§ **Material for this task**:
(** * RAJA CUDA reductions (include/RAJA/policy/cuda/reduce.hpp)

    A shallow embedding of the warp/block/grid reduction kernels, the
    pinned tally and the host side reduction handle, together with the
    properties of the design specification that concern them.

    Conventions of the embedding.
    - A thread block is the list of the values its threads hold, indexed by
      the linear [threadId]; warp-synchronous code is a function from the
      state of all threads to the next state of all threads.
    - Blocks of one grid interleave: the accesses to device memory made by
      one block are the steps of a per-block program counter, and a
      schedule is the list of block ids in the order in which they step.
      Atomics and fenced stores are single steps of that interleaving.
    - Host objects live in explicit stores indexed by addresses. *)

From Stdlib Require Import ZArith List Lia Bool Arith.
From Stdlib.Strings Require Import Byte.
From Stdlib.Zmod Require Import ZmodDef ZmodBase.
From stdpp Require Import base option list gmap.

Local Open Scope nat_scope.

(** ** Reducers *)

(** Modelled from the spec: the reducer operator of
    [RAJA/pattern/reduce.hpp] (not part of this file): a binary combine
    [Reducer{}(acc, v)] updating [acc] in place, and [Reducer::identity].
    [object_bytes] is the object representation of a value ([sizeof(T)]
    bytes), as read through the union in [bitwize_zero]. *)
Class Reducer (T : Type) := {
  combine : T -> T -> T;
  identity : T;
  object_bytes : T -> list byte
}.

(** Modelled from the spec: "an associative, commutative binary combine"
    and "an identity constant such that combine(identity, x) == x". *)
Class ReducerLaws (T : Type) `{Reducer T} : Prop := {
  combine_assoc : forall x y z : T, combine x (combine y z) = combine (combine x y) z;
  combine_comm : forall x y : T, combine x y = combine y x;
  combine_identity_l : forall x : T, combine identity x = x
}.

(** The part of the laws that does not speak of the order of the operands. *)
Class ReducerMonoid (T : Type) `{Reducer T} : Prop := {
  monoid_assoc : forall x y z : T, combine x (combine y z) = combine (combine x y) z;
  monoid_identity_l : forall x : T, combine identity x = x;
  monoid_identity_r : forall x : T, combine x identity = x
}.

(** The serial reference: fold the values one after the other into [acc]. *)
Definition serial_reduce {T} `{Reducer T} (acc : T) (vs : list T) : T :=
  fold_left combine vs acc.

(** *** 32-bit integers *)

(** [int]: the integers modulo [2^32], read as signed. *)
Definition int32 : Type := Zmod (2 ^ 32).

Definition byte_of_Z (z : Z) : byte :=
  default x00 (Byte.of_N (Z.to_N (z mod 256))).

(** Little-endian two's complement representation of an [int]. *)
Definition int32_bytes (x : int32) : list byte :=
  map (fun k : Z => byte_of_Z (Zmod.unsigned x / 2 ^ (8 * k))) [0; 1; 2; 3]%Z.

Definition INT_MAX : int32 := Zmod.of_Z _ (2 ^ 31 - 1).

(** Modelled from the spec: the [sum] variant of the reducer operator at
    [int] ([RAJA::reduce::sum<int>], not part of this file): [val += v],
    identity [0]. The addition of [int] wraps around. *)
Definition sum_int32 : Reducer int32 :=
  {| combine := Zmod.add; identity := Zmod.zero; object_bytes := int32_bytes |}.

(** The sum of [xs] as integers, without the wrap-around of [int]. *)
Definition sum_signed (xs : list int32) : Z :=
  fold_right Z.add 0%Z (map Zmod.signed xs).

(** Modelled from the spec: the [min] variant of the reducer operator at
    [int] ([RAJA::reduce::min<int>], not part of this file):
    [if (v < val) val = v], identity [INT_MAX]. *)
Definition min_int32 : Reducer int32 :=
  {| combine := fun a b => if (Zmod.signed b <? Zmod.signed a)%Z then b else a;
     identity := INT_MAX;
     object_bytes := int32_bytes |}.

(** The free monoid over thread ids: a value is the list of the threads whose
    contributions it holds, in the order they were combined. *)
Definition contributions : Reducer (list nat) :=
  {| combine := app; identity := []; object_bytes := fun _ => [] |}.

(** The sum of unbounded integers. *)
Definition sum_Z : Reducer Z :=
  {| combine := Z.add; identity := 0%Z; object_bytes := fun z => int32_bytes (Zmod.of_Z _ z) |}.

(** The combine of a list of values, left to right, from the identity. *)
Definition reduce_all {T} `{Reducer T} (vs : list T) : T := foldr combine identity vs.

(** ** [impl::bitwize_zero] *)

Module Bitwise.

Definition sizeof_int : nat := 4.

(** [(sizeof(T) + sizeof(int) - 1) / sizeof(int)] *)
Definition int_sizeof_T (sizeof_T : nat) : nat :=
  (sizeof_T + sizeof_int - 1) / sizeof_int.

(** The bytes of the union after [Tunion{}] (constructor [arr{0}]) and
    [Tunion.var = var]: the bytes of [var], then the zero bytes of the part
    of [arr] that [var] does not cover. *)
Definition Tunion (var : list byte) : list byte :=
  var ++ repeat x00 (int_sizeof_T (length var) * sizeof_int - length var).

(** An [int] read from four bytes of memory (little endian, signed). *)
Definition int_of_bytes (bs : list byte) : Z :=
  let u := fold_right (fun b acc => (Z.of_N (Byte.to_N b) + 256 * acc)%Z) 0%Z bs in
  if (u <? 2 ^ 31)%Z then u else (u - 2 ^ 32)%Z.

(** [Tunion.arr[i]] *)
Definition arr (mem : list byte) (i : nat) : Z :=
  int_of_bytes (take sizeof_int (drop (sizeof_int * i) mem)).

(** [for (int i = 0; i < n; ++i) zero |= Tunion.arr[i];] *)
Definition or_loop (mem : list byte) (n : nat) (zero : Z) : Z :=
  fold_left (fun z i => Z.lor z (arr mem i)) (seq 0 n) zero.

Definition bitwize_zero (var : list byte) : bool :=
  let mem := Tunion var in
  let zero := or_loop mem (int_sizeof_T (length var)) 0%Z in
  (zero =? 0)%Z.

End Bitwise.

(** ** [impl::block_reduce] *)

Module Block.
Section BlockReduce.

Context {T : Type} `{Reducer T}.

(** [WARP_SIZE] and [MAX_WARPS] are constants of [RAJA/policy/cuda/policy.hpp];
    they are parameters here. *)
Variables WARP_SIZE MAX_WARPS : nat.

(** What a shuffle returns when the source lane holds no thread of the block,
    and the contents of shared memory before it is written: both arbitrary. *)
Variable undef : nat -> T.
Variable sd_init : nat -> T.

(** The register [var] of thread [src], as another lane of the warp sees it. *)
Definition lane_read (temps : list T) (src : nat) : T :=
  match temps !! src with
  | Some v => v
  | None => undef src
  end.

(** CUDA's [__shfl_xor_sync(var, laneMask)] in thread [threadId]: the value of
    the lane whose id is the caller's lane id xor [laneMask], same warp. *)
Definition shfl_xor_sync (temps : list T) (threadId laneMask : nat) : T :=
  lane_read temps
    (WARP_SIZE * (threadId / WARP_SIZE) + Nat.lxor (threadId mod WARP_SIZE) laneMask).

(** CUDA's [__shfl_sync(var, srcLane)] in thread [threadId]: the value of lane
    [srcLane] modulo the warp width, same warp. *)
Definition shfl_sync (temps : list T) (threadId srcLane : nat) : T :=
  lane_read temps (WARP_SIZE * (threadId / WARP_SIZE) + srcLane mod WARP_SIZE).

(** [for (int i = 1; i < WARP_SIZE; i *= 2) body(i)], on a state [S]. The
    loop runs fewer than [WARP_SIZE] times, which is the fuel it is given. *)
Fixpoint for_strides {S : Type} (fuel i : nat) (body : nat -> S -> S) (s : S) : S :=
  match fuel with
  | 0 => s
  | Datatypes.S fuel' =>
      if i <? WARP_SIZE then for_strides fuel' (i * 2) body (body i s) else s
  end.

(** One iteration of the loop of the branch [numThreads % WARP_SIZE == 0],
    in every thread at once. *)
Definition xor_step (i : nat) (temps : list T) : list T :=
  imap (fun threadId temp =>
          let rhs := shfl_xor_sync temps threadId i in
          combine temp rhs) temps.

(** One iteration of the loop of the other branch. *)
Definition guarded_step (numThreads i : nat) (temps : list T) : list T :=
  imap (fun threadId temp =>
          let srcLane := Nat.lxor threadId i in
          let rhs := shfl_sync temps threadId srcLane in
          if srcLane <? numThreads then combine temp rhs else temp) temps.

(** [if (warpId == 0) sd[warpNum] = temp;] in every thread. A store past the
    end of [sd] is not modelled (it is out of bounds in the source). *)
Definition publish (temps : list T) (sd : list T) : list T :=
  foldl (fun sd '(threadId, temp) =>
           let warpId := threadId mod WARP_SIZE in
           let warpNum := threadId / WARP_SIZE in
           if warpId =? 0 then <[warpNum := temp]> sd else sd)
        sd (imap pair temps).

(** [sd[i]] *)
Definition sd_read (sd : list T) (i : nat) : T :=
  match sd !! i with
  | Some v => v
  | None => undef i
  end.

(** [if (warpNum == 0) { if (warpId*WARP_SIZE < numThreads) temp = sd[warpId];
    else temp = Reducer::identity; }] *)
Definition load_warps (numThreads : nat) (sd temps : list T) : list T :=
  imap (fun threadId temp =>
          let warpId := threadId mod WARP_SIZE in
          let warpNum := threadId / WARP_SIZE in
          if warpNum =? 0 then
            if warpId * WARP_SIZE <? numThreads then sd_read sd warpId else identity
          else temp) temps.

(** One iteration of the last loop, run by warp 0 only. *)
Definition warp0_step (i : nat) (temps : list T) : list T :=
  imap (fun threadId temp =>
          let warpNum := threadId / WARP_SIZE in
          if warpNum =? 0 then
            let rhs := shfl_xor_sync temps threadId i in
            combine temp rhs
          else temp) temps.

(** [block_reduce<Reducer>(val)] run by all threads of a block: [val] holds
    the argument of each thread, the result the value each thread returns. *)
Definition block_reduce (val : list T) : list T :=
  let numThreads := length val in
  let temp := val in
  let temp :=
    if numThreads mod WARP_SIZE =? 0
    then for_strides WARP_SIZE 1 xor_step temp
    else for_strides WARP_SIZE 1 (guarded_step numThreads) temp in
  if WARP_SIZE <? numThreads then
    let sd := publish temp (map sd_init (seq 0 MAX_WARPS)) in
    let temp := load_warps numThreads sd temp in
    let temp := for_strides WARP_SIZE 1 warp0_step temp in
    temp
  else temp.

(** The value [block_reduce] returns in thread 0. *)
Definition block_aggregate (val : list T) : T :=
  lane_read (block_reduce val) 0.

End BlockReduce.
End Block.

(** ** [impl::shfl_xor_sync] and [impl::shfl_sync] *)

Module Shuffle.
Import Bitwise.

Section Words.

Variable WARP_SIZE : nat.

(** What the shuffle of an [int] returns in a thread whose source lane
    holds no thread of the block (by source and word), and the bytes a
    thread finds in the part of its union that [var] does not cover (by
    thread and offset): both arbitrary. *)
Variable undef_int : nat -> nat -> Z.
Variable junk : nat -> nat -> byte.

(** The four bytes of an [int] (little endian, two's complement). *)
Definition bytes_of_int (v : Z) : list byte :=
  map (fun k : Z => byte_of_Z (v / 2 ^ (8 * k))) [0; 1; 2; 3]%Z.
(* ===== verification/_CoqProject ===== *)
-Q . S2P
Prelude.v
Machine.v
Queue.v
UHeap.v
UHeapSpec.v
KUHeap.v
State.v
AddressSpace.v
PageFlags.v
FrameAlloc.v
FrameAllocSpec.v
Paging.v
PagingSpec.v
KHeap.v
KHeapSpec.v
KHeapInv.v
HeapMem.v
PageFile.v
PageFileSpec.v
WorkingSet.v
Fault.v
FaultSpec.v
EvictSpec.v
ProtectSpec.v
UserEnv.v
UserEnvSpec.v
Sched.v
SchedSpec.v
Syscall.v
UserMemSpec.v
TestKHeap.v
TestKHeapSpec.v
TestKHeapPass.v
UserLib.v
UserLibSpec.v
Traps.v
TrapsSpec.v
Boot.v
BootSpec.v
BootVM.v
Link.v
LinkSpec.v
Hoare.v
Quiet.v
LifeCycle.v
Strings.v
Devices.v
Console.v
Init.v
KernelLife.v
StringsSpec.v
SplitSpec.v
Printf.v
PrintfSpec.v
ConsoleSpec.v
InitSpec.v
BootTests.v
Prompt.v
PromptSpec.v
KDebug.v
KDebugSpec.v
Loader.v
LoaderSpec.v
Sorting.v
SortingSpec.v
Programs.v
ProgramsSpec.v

§ **Work to complete**:
The listing above holds a line with "properties of the" and a line with "- Blocks of". Print the stretch from the first through the second, exactly and alone.

§ **Answer section**:
    properties of the design specification that concern them.

    Conventions of the embedding.
    - A thread block is the list of the values its threads hold, indexed by
      the linear [threadId]; warp-synchronous code is a function from the
      state of all threads to the next state of all threads.
    - Blocks of one grid interleave: the accesses to device memory made by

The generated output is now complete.